◆ AIM OF THE TASK
The result should be every line of the listing that holds the word "bool".

◆ PROVIDED RECORDS
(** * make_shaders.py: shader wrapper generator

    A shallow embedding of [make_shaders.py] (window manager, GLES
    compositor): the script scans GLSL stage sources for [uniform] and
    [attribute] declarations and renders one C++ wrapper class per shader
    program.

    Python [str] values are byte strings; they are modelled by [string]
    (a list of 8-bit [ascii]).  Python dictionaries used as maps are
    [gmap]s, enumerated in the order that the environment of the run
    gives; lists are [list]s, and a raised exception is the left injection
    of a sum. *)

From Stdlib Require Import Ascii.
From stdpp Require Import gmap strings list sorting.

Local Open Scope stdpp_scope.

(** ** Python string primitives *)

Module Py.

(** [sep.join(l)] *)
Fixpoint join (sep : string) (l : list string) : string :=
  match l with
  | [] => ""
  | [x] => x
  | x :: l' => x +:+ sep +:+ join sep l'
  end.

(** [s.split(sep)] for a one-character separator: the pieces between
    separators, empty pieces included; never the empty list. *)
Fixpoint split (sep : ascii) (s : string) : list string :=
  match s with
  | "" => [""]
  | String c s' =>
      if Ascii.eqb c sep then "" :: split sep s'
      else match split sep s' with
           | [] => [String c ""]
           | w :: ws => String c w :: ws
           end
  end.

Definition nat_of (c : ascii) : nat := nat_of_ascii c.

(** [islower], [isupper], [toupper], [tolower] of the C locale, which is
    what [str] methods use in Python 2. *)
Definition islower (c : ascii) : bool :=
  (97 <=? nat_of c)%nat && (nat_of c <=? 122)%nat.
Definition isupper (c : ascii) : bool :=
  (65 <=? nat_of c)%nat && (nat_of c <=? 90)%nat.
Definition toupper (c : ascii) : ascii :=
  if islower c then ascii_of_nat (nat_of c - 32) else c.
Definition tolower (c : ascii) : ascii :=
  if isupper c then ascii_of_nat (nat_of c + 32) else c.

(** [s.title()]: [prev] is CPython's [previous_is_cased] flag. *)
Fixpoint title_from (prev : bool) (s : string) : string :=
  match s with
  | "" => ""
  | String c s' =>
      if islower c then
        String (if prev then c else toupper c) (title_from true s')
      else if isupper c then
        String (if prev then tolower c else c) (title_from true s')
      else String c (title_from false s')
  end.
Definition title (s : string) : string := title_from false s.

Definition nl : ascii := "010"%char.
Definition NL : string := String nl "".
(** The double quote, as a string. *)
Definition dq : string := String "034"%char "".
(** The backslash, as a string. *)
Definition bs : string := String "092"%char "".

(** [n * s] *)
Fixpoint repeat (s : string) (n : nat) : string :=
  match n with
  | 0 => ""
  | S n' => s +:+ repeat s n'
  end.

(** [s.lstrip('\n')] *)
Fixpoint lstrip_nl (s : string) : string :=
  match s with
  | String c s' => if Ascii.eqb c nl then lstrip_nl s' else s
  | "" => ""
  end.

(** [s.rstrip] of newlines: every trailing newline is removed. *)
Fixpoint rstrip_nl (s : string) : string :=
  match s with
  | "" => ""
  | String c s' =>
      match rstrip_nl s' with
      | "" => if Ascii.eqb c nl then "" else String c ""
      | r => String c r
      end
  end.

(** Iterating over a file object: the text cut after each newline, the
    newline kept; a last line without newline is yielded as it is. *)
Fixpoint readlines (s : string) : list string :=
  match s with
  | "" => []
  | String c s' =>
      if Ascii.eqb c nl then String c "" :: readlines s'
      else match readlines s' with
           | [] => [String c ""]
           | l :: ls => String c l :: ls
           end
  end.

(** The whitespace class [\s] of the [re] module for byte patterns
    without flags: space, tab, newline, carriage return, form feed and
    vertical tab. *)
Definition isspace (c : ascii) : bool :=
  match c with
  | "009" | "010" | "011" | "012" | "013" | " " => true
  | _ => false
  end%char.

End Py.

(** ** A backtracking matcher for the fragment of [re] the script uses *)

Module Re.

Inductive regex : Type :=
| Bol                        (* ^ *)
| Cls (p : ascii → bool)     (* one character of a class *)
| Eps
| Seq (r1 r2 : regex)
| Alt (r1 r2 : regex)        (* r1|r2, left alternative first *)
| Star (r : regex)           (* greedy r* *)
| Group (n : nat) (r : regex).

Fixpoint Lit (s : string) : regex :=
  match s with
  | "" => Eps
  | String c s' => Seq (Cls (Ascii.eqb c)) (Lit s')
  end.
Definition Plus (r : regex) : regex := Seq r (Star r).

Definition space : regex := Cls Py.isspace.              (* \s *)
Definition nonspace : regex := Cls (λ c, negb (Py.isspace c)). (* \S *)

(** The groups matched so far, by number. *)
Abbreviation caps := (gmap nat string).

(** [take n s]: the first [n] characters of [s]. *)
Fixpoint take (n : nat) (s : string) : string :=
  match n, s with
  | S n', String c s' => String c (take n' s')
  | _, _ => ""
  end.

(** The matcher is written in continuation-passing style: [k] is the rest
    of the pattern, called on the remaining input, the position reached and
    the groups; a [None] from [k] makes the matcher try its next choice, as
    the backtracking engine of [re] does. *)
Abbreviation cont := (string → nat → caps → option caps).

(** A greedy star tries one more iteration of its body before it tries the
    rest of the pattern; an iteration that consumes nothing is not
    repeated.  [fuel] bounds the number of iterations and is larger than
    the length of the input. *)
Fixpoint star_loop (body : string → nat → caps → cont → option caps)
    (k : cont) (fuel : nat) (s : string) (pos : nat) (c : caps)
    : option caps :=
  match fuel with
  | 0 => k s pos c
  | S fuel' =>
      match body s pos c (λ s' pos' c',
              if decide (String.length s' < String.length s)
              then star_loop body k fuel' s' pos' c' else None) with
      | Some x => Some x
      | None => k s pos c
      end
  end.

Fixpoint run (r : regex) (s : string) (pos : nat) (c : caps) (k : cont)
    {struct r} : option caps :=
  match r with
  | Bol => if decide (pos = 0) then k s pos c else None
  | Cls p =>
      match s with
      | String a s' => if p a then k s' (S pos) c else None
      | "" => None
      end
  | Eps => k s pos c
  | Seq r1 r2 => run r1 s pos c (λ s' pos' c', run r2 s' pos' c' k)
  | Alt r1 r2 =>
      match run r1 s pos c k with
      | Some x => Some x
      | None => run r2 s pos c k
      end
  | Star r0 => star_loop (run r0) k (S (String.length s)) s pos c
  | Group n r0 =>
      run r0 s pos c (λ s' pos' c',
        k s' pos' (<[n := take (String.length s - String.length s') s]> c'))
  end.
--
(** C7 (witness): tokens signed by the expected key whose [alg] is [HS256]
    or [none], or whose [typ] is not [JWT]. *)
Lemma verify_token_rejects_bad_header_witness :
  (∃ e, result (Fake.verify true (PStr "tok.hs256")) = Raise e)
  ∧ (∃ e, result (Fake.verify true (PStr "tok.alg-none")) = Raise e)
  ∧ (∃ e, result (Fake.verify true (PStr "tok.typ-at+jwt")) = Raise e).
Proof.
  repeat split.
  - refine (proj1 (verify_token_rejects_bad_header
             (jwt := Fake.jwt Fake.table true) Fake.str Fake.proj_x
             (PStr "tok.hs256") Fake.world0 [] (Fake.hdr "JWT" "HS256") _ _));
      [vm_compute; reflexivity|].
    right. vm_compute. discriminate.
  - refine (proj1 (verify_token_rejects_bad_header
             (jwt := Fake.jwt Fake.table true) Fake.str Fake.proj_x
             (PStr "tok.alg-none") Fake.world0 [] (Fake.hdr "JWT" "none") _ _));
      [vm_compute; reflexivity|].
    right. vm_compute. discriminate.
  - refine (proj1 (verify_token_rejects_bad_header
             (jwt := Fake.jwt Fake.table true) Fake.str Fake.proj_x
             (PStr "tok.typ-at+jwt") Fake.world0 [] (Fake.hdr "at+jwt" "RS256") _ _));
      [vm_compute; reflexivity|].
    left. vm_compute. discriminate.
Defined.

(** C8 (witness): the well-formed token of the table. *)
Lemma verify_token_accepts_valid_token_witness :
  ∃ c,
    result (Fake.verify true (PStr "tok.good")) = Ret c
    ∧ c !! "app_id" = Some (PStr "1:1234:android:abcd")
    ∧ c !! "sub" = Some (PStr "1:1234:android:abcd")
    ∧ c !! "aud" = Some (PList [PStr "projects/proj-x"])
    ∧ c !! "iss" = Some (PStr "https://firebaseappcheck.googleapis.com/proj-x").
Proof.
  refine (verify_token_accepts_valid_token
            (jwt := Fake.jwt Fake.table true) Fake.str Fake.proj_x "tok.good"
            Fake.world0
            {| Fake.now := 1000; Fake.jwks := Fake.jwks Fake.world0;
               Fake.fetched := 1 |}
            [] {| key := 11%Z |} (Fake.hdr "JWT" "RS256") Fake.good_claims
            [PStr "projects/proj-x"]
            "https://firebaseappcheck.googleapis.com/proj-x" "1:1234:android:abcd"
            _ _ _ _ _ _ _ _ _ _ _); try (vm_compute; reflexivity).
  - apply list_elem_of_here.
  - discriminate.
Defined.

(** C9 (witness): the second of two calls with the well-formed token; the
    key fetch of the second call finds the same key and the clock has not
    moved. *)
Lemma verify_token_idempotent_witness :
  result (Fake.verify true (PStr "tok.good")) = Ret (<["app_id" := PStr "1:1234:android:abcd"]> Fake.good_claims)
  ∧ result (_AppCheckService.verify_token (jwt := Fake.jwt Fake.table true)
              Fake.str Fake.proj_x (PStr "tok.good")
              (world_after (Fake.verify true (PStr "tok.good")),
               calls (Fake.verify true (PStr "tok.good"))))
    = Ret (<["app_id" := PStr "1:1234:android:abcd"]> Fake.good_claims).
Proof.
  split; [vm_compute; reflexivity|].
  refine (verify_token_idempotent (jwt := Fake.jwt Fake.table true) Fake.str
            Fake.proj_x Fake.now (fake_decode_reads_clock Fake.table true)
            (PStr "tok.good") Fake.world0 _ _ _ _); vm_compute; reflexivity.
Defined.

◆ RESPONSE BOX
Definition islower (c : ascii) : bool :=
Definition isupper (c : ascii) : bool :=
Fixpoint title_from (prev : bool) (s : string) : string :=
Definition isspace (c : ascii) : bool :=
| Cls (p : ascii → bool)     (* one character of a class *)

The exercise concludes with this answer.